» **Source material**
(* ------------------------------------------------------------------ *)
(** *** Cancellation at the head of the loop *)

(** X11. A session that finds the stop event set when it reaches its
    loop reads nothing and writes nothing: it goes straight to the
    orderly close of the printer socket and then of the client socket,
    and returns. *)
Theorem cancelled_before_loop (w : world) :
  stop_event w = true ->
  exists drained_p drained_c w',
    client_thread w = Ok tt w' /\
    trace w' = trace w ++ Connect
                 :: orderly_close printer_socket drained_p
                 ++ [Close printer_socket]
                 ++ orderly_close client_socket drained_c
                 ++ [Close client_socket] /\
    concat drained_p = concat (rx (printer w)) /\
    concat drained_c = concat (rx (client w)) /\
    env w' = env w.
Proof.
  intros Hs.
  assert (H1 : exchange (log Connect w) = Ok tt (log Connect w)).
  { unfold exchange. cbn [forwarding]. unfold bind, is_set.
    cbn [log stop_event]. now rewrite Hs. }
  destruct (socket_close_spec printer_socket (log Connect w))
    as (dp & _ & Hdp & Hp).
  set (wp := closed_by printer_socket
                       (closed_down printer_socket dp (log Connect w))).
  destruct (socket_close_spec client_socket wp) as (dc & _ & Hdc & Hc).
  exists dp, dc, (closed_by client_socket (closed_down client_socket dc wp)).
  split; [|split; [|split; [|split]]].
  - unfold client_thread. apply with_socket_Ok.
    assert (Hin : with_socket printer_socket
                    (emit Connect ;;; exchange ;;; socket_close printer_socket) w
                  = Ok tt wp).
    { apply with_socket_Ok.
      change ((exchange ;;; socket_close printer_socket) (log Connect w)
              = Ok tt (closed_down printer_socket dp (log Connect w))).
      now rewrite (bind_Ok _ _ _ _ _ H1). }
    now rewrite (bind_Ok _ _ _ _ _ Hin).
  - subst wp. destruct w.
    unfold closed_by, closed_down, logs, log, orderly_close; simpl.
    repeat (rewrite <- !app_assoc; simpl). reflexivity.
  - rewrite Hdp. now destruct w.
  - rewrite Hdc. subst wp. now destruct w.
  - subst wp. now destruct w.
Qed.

* * *

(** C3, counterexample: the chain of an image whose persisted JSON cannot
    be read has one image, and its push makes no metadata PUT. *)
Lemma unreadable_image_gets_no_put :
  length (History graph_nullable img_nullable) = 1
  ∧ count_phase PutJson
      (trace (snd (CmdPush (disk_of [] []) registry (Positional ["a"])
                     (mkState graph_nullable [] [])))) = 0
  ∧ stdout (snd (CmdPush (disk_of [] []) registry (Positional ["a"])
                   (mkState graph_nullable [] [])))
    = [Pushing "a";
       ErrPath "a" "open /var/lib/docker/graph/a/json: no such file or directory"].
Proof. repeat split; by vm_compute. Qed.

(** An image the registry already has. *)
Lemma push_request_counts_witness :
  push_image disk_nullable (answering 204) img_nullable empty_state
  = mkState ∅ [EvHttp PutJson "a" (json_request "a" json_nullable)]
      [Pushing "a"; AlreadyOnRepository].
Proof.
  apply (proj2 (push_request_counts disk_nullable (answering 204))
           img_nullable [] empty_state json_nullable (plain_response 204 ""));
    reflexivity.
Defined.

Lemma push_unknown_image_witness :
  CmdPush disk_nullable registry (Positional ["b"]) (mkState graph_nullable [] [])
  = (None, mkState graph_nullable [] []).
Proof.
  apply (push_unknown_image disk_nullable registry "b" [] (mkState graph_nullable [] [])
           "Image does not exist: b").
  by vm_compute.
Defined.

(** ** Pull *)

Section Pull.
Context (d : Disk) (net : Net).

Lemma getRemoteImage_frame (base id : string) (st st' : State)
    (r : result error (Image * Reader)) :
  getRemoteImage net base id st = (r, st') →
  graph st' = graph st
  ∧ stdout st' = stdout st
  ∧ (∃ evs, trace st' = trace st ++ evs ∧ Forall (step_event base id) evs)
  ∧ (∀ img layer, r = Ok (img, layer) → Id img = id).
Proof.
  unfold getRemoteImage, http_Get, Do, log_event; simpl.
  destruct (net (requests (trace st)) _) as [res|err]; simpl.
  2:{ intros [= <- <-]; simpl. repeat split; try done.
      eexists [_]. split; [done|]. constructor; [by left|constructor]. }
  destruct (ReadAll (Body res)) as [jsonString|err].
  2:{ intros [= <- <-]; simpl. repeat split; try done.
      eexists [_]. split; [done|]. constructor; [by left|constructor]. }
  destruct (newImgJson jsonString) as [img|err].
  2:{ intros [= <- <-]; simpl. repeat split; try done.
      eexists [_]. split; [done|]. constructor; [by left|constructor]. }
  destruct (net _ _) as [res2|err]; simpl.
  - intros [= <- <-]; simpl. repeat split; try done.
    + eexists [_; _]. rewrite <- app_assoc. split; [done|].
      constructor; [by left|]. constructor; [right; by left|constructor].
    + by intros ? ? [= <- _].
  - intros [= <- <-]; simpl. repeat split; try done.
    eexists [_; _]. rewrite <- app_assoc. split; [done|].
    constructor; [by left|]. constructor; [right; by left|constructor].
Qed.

...

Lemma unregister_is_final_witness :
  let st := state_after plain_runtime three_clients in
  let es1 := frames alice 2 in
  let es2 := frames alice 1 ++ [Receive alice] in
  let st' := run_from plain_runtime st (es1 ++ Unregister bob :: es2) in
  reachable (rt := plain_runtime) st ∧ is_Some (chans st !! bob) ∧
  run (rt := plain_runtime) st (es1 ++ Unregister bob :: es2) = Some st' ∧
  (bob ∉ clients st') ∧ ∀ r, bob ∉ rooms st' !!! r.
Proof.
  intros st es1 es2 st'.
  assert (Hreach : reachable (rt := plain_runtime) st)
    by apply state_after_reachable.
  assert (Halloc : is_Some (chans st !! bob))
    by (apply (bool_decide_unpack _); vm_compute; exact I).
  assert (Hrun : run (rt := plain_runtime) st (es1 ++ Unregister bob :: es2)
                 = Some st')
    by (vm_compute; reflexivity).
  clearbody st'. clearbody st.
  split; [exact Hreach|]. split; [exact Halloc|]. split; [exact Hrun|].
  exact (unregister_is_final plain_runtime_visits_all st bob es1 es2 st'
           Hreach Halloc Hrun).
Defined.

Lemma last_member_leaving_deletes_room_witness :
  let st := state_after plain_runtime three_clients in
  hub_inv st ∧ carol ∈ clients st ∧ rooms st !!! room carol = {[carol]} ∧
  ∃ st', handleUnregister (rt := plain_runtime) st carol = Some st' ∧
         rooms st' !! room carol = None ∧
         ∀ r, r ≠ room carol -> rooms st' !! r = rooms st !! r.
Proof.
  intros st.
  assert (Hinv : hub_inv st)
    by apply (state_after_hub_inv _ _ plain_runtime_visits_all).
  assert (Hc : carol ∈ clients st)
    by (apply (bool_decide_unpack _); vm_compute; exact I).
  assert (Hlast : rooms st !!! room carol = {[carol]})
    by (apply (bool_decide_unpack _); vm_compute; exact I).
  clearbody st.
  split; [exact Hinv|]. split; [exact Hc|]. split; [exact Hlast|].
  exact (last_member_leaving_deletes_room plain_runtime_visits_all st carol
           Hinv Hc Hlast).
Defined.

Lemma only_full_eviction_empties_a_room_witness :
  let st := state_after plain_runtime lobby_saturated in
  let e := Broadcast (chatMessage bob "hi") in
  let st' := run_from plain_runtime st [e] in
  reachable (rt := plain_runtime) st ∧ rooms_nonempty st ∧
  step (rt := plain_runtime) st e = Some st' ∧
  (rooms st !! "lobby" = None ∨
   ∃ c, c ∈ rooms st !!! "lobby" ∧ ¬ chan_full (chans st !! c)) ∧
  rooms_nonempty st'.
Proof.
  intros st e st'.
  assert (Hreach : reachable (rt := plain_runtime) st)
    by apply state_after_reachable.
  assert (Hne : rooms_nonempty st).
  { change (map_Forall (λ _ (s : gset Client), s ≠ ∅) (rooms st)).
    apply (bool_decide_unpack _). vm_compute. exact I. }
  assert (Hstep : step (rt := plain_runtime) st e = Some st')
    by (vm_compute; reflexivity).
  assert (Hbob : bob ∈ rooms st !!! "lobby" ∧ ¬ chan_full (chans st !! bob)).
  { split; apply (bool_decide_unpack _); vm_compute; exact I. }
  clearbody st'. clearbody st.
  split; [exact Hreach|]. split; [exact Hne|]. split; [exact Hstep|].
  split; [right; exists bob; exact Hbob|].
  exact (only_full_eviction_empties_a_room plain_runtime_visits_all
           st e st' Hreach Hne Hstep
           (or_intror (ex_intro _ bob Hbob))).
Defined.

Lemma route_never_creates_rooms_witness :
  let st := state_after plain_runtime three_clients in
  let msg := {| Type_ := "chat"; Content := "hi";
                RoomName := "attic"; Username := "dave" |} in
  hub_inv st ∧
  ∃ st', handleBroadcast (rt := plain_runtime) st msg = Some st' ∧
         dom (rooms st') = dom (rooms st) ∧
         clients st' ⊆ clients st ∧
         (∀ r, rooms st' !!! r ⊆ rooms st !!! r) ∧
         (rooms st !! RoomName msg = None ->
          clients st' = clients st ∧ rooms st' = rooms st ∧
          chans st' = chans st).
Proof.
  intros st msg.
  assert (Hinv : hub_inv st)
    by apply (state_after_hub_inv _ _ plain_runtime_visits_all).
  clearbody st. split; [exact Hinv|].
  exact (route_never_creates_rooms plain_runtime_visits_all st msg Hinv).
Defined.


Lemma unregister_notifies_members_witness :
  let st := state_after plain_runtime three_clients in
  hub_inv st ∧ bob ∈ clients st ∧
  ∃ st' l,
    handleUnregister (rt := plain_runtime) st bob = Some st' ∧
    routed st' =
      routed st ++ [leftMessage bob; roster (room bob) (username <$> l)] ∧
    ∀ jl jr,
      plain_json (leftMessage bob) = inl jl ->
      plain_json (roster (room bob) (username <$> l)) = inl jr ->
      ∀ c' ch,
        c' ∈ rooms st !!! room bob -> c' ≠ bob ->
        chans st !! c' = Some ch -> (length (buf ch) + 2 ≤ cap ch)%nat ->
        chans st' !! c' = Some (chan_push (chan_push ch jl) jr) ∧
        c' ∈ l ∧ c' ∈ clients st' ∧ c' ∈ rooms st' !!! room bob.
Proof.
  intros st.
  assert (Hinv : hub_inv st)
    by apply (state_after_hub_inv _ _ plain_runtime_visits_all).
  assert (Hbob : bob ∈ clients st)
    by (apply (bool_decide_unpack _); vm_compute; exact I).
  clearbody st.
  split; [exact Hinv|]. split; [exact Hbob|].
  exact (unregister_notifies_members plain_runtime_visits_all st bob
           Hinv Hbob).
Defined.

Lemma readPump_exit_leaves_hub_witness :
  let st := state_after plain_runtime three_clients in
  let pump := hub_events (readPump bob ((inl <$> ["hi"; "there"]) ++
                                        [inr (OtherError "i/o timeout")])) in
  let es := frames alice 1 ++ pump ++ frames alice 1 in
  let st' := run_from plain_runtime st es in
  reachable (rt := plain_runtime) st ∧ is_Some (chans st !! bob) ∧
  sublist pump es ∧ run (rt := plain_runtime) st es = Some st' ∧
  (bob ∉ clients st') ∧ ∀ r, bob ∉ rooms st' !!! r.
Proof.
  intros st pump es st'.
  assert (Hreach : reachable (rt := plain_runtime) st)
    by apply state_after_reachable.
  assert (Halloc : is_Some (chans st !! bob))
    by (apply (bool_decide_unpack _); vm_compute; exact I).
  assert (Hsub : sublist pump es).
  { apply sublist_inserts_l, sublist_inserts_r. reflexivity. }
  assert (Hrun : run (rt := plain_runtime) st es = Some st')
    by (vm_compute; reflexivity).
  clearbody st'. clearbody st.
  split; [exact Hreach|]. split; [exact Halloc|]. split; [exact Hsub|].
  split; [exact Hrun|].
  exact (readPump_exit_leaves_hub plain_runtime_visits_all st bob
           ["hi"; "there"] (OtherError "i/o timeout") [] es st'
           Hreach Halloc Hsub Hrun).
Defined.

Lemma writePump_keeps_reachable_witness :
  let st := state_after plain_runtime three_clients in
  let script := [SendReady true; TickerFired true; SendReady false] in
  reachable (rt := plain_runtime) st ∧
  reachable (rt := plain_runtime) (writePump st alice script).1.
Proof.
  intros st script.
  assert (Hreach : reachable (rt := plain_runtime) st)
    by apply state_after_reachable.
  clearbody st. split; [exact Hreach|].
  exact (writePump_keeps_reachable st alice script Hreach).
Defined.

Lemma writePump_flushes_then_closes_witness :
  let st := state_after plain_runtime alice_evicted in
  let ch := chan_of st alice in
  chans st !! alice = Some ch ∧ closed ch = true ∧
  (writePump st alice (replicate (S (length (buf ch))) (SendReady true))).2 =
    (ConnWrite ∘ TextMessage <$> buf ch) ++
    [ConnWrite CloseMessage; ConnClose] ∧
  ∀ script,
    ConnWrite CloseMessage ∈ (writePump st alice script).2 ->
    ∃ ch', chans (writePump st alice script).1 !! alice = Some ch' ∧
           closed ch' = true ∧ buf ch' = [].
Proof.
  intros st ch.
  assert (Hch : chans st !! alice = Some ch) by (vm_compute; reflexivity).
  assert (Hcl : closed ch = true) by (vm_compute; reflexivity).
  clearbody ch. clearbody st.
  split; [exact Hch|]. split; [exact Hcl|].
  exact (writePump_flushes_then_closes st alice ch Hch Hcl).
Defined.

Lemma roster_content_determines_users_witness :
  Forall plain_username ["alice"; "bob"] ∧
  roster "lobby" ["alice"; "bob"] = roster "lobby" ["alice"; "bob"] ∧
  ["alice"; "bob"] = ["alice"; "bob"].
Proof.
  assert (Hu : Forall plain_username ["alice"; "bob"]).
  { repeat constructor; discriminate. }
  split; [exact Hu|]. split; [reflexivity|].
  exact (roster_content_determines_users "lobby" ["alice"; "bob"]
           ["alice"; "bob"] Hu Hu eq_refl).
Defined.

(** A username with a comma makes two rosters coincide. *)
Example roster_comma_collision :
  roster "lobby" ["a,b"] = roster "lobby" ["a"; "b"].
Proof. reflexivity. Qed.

» **What the task asks**
Could you restate word for word the lines above from the one containing "destruct (net (requests" through the one containing "destruct (ReadAll (Body", both included, and nothing else?

» **Solution for this exercise**
  destruct (net (requests (trace st)) _) as [res|err]; simpl.
  2:{ intros [= <- <-]; simpl. repeat split; try done.
      eexists [_]. split; [done|]. constructor; [by left|constructor]. }
  destruct (ReadAll (Body res)) as [jsonString|err].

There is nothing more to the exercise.